MATERIAL FOR THE TASK =
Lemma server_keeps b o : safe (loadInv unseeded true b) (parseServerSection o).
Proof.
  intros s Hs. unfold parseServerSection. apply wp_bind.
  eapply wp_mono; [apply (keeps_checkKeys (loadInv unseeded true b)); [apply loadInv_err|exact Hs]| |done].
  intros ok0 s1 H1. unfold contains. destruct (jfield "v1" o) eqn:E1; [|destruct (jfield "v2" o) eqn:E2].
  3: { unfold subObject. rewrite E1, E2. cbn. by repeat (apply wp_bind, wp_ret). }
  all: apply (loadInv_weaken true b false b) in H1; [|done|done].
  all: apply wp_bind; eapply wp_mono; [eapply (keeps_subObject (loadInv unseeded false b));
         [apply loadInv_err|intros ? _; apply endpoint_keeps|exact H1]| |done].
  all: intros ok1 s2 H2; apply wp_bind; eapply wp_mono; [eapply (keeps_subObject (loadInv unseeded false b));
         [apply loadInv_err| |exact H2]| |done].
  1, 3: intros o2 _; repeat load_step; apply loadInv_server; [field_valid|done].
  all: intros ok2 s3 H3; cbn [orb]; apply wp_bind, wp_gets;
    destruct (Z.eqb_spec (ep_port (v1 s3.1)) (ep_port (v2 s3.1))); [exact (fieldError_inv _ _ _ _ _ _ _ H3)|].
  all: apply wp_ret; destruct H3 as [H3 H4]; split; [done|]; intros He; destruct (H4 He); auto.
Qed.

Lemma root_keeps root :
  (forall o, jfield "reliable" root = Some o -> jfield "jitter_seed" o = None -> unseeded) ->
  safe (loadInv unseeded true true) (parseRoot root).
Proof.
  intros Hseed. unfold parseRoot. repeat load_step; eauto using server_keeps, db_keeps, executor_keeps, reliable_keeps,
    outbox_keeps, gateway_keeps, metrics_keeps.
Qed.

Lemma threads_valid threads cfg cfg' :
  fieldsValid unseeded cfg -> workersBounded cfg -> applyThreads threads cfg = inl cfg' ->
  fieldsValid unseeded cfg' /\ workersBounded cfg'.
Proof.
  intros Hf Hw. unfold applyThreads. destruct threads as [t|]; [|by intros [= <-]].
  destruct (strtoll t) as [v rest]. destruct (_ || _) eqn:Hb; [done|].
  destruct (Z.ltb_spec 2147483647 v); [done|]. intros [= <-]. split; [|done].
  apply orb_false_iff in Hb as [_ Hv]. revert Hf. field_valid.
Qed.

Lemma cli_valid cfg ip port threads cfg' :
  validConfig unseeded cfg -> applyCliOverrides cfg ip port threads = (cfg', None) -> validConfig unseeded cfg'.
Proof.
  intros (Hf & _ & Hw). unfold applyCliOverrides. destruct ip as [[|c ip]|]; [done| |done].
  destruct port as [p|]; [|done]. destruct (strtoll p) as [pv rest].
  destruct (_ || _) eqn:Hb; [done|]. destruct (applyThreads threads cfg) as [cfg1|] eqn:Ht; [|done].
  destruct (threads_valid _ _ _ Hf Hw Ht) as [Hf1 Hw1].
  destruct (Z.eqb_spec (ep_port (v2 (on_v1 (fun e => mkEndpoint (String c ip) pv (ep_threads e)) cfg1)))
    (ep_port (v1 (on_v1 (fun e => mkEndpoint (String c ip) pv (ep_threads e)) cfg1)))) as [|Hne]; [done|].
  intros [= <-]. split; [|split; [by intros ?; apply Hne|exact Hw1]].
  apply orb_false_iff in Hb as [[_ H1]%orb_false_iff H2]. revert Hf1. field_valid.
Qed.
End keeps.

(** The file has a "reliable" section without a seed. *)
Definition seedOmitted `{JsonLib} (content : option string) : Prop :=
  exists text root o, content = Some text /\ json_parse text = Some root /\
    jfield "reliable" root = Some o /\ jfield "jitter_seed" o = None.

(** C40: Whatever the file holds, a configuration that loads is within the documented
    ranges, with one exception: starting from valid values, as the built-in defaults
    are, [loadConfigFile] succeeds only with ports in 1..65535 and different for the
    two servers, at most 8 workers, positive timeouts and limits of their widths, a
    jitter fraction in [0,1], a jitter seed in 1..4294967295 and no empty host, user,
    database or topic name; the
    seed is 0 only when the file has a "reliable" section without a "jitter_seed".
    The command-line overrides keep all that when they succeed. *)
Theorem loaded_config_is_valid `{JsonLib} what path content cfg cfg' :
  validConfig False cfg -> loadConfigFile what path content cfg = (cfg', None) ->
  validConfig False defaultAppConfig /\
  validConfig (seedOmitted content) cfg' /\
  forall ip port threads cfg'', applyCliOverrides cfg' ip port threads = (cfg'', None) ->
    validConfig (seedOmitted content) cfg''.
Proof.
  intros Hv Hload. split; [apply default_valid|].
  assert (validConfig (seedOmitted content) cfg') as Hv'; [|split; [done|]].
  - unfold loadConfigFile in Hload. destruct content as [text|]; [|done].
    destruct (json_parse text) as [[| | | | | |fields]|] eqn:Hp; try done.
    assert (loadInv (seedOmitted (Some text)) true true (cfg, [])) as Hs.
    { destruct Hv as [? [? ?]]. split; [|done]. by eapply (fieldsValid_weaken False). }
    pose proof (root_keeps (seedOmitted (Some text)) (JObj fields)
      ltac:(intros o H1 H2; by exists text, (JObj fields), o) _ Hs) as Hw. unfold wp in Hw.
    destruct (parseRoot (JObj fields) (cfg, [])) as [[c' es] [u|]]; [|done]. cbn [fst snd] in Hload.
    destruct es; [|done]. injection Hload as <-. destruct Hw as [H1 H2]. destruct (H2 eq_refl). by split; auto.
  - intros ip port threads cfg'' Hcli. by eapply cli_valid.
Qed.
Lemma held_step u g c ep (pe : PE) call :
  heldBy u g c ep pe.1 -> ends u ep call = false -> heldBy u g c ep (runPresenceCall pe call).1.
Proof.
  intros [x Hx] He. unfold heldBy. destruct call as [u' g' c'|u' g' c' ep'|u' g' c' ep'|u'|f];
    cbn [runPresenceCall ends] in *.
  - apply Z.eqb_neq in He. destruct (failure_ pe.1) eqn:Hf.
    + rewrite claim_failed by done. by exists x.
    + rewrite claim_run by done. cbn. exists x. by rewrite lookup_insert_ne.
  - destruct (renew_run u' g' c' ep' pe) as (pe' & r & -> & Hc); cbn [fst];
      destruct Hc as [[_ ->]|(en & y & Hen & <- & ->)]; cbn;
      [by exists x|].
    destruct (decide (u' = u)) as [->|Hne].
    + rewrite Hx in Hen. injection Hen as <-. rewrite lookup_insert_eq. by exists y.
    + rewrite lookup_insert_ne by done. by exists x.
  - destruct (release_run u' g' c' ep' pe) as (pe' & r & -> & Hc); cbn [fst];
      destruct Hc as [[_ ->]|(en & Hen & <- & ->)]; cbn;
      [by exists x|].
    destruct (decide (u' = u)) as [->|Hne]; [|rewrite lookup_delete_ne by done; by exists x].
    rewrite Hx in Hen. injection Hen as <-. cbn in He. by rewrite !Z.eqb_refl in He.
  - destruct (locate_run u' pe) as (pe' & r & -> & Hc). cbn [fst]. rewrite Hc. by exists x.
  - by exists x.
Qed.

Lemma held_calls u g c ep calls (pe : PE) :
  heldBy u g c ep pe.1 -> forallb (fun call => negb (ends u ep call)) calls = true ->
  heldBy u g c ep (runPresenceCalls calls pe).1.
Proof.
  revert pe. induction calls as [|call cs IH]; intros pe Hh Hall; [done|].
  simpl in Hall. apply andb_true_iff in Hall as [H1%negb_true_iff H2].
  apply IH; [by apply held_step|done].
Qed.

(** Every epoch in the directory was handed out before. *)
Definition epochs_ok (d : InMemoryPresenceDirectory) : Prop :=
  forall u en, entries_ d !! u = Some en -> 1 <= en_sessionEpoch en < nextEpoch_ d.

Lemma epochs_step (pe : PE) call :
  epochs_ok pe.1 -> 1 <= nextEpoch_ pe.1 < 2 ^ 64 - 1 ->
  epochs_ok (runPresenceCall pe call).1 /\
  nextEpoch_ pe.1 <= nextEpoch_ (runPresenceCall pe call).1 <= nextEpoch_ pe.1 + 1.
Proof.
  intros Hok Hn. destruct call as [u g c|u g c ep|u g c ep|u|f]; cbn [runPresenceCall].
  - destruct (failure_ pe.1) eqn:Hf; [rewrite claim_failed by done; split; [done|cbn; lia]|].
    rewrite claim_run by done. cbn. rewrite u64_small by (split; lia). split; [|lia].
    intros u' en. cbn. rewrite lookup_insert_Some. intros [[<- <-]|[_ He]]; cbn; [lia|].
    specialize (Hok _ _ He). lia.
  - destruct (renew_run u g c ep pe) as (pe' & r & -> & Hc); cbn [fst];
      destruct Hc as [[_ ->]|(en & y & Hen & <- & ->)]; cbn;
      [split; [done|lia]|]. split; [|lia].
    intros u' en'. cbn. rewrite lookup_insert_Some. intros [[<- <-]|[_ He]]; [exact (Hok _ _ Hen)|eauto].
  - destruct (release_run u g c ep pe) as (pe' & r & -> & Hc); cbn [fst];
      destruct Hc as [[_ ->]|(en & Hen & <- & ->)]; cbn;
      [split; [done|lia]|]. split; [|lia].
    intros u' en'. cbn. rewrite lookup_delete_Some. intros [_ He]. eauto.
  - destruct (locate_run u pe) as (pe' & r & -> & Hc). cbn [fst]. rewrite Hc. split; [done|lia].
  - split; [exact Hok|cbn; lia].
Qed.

WORK INSTRUCTION = Return exactly, and only, the lines from the start of the listing through the line with "Lemma cli_valid cfg".

FINISHED TASK =
Lemma server_keeps b o : safe (loadInv unseeded true b) (parseServerSection o).
Proof.
  intros s Hs. unfold parseServerSection. apply wp_bind.
  eapply wp_mono; [apply (keeps_checkKeys (loadInv unseeded true b)); [apply loadInv_err|exact Hs]| |done].
  intros ok0 s1 H1. unfold contains. destruct (jfield "v1" o) eqn:E1; [|destruct (jfield "v2" o) eqn:E2].
  3: { unfold subObject. rewrite E1, E2. cbn. by repeat (apply wp_bind, wp_ret). }
  all: apply (loadInv_weaken true b false b) in H1; [|done|done].
  all: apply wp_bind; eapply wp_mono; [eapply (keeps_subObject (loadInv unseeded false b));
         [apply loadInv_err|intros ? _; apply endpoint_keeps|exact H1]| |done].
  all: intros ok1 s2 H2; apply wp_bind; eapply wp_mono; [eapply (keeps_subObject (loadInv unseeded false b));
         [apply loadInv_err| |exact H2]| |done].
  1, 3: intros o2 _; repeat load_step; apply loadInv_server; [field_valid|done].
  all: intros ok2 s3 H3; cbn [orb]; apply wp_bind, wp_gets;
    destruct (Z.eqb_spec (ep_port (v1 s3.1)) (ep_port (v2 s3.1))); [exact (fieldError_inv _ _ _ _ _ _ _ H3)|].
  all: apply wp_ret; destruct H3 as [H3 H4]; split; [done|]; intros He; destruct (H4 He); auto.
Qed.

Lemma root_keeps root :
  (forall o, jfield "reliable" root = Some o -> jfield "jitter_seed" o = None -> unseeded) ->
  safe (loadInv unseeded true true) (parseRoot root).
Proof.
  intros Hseed. unfold parseRoot. repeat load_step; eauto using server_keeps, db_keeps, executor_keeps, reliable_keeps,
    outbox_keeps, gateway_keeps, metrics_keeps.
Qed.

Lemma threads_valid threads cfg cfg' :
  fieldsValid unseeded cfg -> workersBounded cfg -> applyThreads threads cfg = inl cfg' ->
  fieldsValid unseeded cfg' /\ workersBounded cfg'.
Proof.
  intros Hf Hw. unfold applyThreads. destruct threads as [t|]; [|by intros [= <-]].
  destruct (strtoll t) as [v rest]. destruct (_ || _) eqn:Hb; [done|].
  destruct (Z.ltb_spec 2147483647 v); [done|]. intros [= <-]. split; [|done].
  apply orb_false_iff in Hb as [_ Hv]. revert Hf. field_valid.
Qed.

Lemma cli_valid cfg ip port threads cfg' :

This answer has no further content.